I/O requests taking longer than 15 seconds to complete

  • This is a Win2008R2 SQL2008R2 SP2 active/passive cluster.

    I am getting these messages when I run an UPDATE STATS on a large table consistently. SQL Server has encountered 907 occurrence(s) of I/O requests taking longer than 15 seconds to complete on file [V:\MSSQL10_50.MSSQLSERVER\MSSQL\DATA\tempdb2.ndf] in database [tempdb] (2). The OS file handle is 0x00000000000011D0. The offset of the latest long I/O is: 0x00000139500000

    The storage guys have specifically showed me that the storage is responding to these requests in less than 10ms so it isn't the storage. I know it isn't the storage so it has to be something in between but what? Anyone have this issue or have ANY ideas of what I can do to further narrow down what is causing this? I have four other SQL Servers with this issue as well... however, we have some quite sizeable SQL Servers here that do not have the problem so it isn't for every one.

    Any help would be appreciated.

  • I recently got a bunch of those, that were caused by a network issue in the connection to the SAN.

    - Gus "GSquared", RSVP, OODA, MAP, NMVP, FAQ, SAT, SQL, DNA, RNA, UOI, IOU, AM, PM, AD, BC, BCE, USA, UN, CF, ROFL, LOL, ETC
    Property of The Thread

    "Nobody knows the age of the human race, but everyone agrees it's old enough to know better." - Anon

  • Interesting. However, the SAN team tells me.. if we had problems with the SAN or connectivity many other larger systems not on SQL Server would be complaining up and down and there has been none of that.

  • What monitoring stats have you collected so far to supply to your SAN and infrastructure teams.

    In between the SAN and the SQL Server you have all the other software\hardware components, these all need to be checked. Capture disk latency and throughput as a starter and discuss these with the SAN\Infrastructure teams.

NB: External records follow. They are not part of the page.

Lemma lp_recurrence_reads (c d r r' : list m128) (x : m128) :
  take 3 r = take 3 r' ->
  (K35Filter.lp_recurrence (QFU c d r) x).1 = (K35Filter.lp_recurrence (QFU c d r') x).1 /\
  take 3 (R (K35Filter.lp_recurrence (QFU c d r) x).2) =
  take 3 (R (K35Filter.lp_recurrence (QFU c d r') x).2).
Proof.
  intros Ht.
  pose proof (take_lookup_total 3 0 r r' ltac:(lia) Ht) as H0.
  pose proof (take_lookup_total 3 1 r r' ltac:(lia) Ht) as H1.
  pose proof (take_lookup_total 3 2 r r' ltac:(lia) Ht) as H2.
  unfold K35Filter.lp_recurrence, K35Filter.doHpf, K35Filter.doLpf, set_R,
    K35Filter.k35_lz, K35Filter.k35_hz, K35Filter.k35_2z.
  cbn [fst snd C dC R].
  rewrite !list_lookup_total_insert_ne by lia.
  rewrite H0, H1, H2. split; [reflexivity|].
  rewrite !take_insert_lt by lia. now rewrite Ht.
Qed.

Lemma hp_recurrence_reads (c d r r' : list m128) (x : m128) :
  take 3 r = take 3 r' ->
  (K35Filter.hp_recurrence (QFU c d r) x).1 = (K35Filter.hp_recurrence (QFU c d r') x).1 /\
  take 3 (R (K35Filter.hp_recurrence (QFU c d r) x).2) =
  take 3 (R (K35Filter.hp_recurrence (QFU c d r') x).2).
Proof.
  intros Ht.
  pose proof (take_lookup_total 3 0 r r' ltac:(lia) Ht) as H0.
  pose proof (take_lookup_total 3 1 r r' ltac:(lia) Ht) as H1.
  pose proof (take_lookup_total 3 2 r r' ltac:(lia) Ht) as H2.
  unfold K35Filter.hp_recurrence, K35Filter.doHpf, K35Filter.doLpf, set_R,
    K35Filter.k35_lz, K35Filter.k35_hz, K35Filter.k35_2z.
  cbn [fst snd C dC R].
  rewrite !list_lookup_total_insert_ne by lia.
  rewrite H0, H1, H2. split; [reflexivity|].
  rewrite !take_insert_lt by lia. now rewrite Ht.
Qed.

Lemma lp_recurrence_frame (f : QuadFilterUnitState) (x : m128) (j : nat) :
  (3 <= j)%nat -> R (K35Filter.lp_recurrence f x).2 !! j = R f !! j.
Proof.
  intros Hj.
  unfold K35Filter.lp_recurrence, K35Filter.doHpf, K35Filter.doLpf, set_R,
    K35Filter.k35_lz, K35Filter.k35_hz, K35Filter.k35_2z.
  cbn [fst snd C dC R]. now rewrite !list_lookup_insert_ne by lia.
Qed.

Lemma hp_recurrence_frame (f : QuadFilterUnitState) (x : m128) (j : nat) :
  (3 <= j)%nat -> R (K35Filter.hp_recurrence f x).2 !! j = R f !! j.
Proof.
  intros Hj.
  unfold K35Filter.hp_recurrence, K35Filter.doHpf, K35Filter.doLpf, set_R,
    K35Filter.k35_lz, K35Filter.k35_hz, K35Filter.k35_2z.
  cbn [fst snd C dC R]. now rewrite !list_lookup_insert_ne by lia.
Qed.

(** X3.  A K35 call works on the registers [lz], [hz] and [2z] only: every
    register of index 3 or more is left as it was, and output, coefficients
    and the three registers after the call are the same for two states that
    agree on coefficients, deltas and the first three registers. *)
Theorem k35_uses_three_registers (f g : QuadFilterUnitState) (x : m128) (j : nat) :
  wf_state f -> wf_state g ->
  ((3 <= j)%nat ->
     R (K35Filter.process_lp f x).2 !! j = R f !! j /\
     R (K35Filter.process_hp f x).2 !! j = R f !! j) /\
  (C g = C f -> dC g = dC f -> take 3 (R g) = take 3 (R f) ->
     ((K35Filter.process_lp g x).1 = (K35Filter.process_lp f x).1 /\
      C (K35Filter.process_lp g x).2 = C (K35Filter.process_lp f x).2 /\
      take 3 (R (K35Filter.process_lp g x).2) = take 3 (R (K35Filter.process_lp f x).2)) /\
     ((K35Filter.process_hp g x).1 = (K35Filter.process_hp f x).1 /\
      C (K35Filter.process_hp g x).2 = C (K35Filter.process_hp f x).2 /\
      take 3 (R (K35Filter.process_hp g x).2) = take 3 (R (K35Filter.process_hp f x).2))).
Proof.
  intros Hf Hg. unfold K35Filter.process_lp, K35Filter.process_hp.
  rewrite (processCoeffs_wf f Hf), (processCoeffs_wf g Hg). split.
  - intros Hj. split; [now rewrite lp_recurrence_frame|now rewrite hp_recurrence_frame].
  - intros -> -> Ht.
    destruct (lp_recurrence_reads (zip_with add_ps (C f) (dC f)) (dC f) (R g) (R f) x Ht)
      as [Hlo Hlr].
    destruct (hp_recurrence_reads (zip_with add_ps (C f) (dC f)) (dC f) (R g) (R f) x Ht)
      as [Hho Hhr].
    repeat split; assumption.
Qed.

End K35Frame.

Lemma k35_uses_three_registers_witness :
  let f := scenario_unit in
  let g := QFU (C f) (dC f) (replicate 3 setzero_ps ++ replicate 5 (set_ps1 c5)) in
  wf_state f /\ wf_state g /\ C g = C f /\ dC g = dC f /\ take 3 (R g) = take 3 (R f) /\
  (K35Filter.process_lp (fm := Samples.fastmath_approx) g (set_ps1 c1)).1 =
  (K35Filter.process_lp (fm := Samples.fastmath_approx) f (set_ps1 c1)).1.
Proof.
  intros f g.
  assert (Hf : wf_state f) by (repeat split; simpl; lia).
  assert (Hg : wf_state g) by (repeat split; simpl; lia).
  assert (Ht : take 3 (R g) = take 3 (R f)) by reflexivity.
  split; [exact Hf|]. split; [exact Hg|]. split; [reflexivity|]. split; [reflexivity|].
  split; [exact Ht|].
  exact (proj1 (proj1 (proj2 (k35_uses_three_registers (fm := Samples.fastmath_approx)
                                f g (set_ps1 c1) 3 Hf Hg) eq_refl eq_refl Ht))).
Defined.

Section FeedForward.
Context {fm : FastMath}.

(** Stages from [i] on leave the registers below [2 i] alone. *)
Lemma cascade_frame_below (a1 a2 b0 b1 b2 : m128) (sat : m128 -> m128) (n i : nat)
    (input : m128) (regs : list m128) (j : nat) :
  (j < 2 * i)%nat ->
  (CascadeSpec.cascade a1 a2 b0 b1 b2 sat n i input regs).2 !! j = regs !! j.
Proof.
  revert i input regs. induction n as [|n IH]; intros i input regs Hj; [reflexivity|].
  cbn [CascadeSpec.cascade].
  destruct (CascadeSpec.stage _ _ _ _ _ _ _ _ _) as [[out z1] z2].
  rewrite IH by lia. rewrite !list_lookup_insert_ne by lia. reflexivity.
Qed.

(** [n + k] stages are [n] stages followed by [k] more on their output. *)
Lemma cascade_app (a1 a2 b0 b1 b2 : m128) (sat : m128 -> m128) (n k i : nat)
    (input : m128) (regs : list m128) :
  CascadeSpec.cascade a1 a2 b0 b1 b2 sat (n + k) i input regs =
  CascadeSpec.cascade a1 a2 b0 b1 b2 sat k (i + n)
    (CascadeSpec.cascade a1 a2 b0 b1 b2 sat n i input regs).1
    (CascadeSpec.cascade a1 a2 b0 b1 b2 sat n i input regs).2.
Proof.
  revert i input regs. induction n as [|n IH]; intros i input regs.
  - cbn [Nat.add CascadeSpec.cascade fst snd]. now replace (i + 0)%nat with i by lia.
  - cbn [Nat.add CascadeSpec.cascade].
    destruct (CascadeSpec.stage _ _ _ _ _ _ _ _ _) as [[out z1] z2].
    rewrite IH. now replace (S i + n)%nat with (i + S n)%nat by lia.
Qed.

    -----------------------------------------------------------------------------------------------------------

    "Ya can't make an omelette without breaking just a few eggs" 😉

  • When I run Update Stats on large tables and Integrity checks is the only time I see these. In Activity Monitor the DataFile I/O Response time in MS goes way up in spikes. I have shown them this. However, they show me the monitor from the SAN showing disk response of 8MS and under. They say the SAN is performing great and other Oracle and ESSBASE systems that hit the SAN harder are not having any issues. I just don't know what else to show them to convince them there is an issue and what to even look at.

  • As i said, you have all the components in between the SAN and the SQL instance.

    HBAs

    HBA drivers

    multipath drivers

    Fibre channel switches

    Etc, etc

    Initially, check the Queue depth settings on the HBA(s)

    -----------------------------------------------------------------------------------------------------------

    "Ya can't make an omelette without breaking just a few eggs" 😉

  • Perry Whittle (11/7/2012)


    As i said, you have all the components in between the SAN and the SQL instance.

    HBAs

    HBA drivers

    multipath drivers

    Fibre channel switches

    Etc, etc

    Initially, check the Queue depth settings on the HBA(s)

    They told me they checked all of that and all was OK....

  • Thanks for the ammunition. I will see what I can find out about this.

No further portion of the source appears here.